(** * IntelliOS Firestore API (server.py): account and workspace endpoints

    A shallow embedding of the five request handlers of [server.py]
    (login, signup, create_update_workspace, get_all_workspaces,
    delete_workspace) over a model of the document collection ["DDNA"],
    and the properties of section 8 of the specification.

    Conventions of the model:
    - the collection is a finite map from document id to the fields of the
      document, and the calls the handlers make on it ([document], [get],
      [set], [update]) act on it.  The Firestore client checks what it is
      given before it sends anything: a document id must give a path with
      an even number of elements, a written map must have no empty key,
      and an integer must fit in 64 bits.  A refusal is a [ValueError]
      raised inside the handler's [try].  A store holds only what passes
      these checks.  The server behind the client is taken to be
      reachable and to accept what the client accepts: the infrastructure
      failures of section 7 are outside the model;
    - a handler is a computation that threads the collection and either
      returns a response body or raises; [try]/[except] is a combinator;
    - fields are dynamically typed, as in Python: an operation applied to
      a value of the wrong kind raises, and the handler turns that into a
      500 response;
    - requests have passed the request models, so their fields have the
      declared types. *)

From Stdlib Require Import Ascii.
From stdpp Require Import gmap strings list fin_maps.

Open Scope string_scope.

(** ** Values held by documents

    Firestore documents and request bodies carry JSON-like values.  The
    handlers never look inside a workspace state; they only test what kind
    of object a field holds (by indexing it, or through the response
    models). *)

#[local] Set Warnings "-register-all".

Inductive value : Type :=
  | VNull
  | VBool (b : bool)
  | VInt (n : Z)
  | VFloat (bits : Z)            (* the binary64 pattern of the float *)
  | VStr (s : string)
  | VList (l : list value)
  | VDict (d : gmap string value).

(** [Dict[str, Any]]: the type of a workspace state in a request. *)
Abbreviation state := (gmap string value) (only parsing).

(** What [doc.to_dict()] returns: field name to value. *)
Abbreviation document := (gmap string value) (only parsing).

+ + + +

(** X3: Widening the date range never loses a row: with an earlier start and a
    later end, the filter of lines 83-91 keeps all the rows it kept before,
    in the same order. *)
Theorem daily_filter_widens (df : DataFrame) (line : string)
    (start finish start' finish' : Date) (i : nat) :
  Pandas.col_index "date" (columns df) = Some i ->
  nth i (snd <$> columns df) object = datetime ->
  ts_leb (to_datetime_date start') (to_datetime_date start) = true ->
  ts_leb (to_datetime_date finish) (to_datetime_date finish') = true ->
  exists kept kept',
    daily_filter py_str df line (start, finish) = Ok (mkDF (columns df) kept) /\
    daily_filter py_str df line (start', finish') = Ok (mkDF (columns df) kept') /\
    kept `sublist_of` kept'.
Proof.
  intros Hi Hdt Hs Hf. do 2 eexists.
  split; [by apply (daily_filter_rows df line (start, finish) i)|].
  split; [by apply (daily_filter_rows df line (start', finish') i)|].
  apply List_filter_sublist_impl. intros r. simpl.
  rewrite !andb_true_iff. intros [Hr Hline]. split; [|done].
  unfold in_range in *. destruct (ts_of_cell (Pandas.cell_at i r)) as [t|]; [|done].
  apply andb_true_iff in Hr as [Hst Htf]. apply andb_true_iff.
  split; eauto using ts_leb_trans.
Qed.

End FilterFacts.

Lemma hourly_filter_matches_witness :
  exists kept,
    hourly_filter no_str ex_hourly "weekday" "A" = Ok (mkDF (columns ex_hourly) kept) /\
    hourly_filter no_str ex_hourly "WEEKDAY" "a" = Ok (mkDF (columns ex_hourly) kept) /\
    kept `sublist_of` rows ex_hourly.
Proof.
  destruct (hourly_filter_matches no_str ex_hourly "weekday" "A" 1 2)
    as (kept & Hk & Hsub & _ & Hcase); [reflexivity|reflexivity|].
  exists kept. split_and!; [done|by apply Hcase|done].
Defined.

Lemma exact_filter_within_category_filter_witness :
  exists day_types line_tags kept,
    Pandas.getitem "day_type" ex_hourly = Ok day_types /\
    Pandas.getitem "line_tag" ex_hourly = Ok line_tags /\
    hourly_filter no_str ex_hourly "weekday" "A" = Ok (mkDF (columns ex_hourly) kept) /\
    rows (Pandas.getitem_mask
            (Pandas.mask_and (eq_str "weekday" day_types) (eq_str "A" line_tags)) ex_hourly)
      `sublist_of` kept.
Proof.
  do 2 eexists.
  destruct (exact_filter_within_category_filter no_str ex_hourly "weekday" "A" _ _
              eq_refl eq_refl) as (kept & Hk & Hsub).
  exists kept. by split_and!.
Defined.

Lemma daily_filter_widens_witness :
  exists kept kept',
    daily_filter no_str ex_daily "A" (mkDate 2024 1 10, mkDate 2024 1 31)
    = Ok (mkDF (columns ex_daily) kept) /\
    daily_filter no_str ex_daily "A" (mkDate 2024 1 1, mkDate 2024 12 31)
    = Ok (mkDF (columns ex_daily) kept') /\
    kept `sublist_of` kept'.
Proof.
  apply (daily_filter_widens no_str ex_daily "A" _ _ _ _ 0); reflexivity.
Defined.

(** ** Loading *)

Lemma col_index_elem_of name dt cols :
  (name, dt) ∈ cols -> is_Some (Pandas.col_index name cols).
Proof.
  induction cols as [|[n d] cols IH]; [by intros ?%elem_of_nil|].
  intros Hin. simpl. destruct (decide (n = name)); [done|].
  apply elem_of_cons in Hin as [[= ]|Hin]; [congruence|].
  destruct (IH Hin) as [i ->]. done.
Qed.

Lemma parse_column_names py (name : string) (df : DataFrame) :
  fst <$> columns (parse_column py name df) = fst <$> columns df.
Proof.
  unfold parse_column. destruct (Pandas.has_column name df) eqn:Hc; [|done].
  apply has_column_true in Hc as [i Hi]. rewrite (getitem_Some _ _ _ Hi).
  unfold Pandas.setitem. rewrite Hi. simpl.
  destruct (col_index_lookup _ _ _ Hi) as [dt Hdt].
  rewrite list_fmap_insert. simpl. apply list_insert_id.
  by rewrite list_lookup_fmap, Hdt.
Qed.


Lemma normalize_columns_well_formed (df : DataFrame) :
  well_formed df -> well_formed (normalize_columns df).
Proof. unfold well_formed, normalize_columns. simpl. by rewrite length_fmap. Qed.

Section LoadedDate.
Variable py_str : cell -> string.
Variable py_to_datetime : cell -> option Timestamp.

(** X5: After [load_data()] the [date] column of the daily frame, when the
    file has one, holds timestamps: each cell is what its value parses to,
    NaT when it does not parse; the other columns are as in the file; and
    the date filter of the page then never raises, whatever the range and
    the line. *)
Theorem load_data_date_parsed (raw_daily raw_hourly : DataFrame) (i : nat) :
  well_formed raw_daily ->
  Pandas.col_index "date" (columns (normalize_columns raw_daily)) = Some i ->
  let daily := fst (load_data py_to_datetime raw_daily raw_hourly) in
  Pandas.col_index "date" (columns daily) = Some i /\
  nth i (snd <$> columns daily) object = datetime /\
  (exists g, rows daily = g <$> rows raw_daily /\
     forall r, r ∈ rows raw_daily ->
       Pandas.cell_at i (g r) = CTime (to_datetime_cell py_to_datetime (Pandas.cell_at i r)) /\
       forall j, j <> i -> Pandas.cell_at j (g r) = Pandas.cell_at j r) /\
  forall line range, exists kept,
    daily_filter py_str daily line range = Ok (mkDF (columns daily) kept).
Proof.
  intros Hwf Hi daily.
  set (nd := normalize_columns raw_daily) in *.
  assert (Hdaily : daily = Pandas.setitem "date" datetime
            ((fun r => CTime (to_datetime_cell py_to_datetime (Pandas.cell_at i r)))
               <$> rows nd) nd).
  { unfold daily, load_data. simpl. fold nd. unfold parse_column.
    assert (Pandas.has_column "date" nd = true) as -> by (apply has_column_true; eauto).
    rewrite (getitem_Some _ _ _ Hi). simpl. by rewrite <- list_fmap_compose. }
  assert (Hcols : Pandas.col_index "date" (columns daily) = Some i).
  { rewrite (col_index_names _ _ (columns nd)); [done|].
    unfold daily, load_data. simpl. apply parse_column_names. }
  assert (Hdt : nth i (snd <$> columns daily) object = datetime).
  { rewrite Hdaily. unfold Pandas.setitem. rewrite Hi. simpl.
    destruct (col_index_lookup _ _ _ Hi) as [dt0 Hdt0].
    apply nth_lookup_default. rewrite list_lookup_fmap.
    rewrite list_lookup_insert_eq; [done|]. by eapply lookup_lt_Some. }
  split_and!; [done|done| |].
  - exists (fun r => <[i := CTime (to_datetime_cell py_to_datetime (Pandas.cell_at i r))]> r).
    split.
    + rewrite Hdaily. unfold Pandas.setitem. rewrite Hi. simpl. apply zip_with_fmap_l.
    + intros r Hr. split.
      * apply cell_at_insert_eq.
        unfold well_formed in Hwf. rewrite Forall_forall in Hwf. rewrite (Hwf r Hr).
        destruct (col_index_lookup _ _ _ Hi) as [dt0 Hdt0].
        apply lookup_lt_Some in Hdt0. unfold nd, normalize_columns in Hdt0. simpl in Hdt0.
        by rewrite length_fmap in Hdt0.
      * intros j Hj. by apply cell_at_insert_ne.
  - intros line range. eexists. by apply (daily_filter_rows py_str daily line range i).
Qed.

+ + + +

**What is required**
Tally the lines of the preceding listing in which the word "Import" appears; state nothing but the total.

**Solution to this problem**
2